* [Exercise materials]
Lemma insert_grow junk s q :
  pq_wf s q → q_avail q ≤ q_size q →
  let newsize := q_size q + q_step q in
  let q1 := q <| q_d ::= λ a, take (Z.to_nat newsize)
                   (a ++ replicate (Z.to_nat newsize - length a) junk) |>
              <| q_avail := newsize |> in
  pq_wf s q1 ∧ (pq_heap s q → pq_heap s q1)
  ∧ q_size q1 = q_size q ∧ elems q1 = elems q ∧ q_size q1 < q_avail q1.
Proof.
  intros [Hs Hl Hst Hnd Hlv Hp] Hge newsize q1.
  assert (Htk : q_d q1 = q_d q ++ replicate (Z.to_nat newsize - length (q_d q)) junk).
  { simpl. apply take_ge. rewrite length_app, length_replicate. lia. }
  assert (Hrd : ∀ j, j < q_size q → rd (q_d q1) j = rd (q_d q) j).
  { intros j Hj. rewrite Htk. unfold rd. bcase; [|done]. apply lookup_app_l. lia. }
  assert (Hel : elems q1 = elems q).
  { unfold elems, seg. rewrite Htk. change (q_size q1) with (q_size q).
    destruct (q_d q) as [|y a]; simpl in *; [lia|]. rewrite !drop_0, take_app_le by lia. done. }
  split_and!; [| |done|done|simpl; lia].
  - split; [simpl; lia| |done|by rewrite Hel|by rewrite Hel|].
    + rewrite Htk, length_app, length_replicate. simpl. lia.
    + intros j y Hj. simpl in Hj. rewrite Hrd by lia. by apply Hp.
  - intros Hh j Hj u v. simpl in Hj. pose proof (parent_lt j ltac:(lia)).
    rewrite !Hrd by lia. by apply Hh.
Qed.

* [Task statement] Looking at the records above, work out how many lines hold "unfold" and write only that number.

* [Response to this task] 2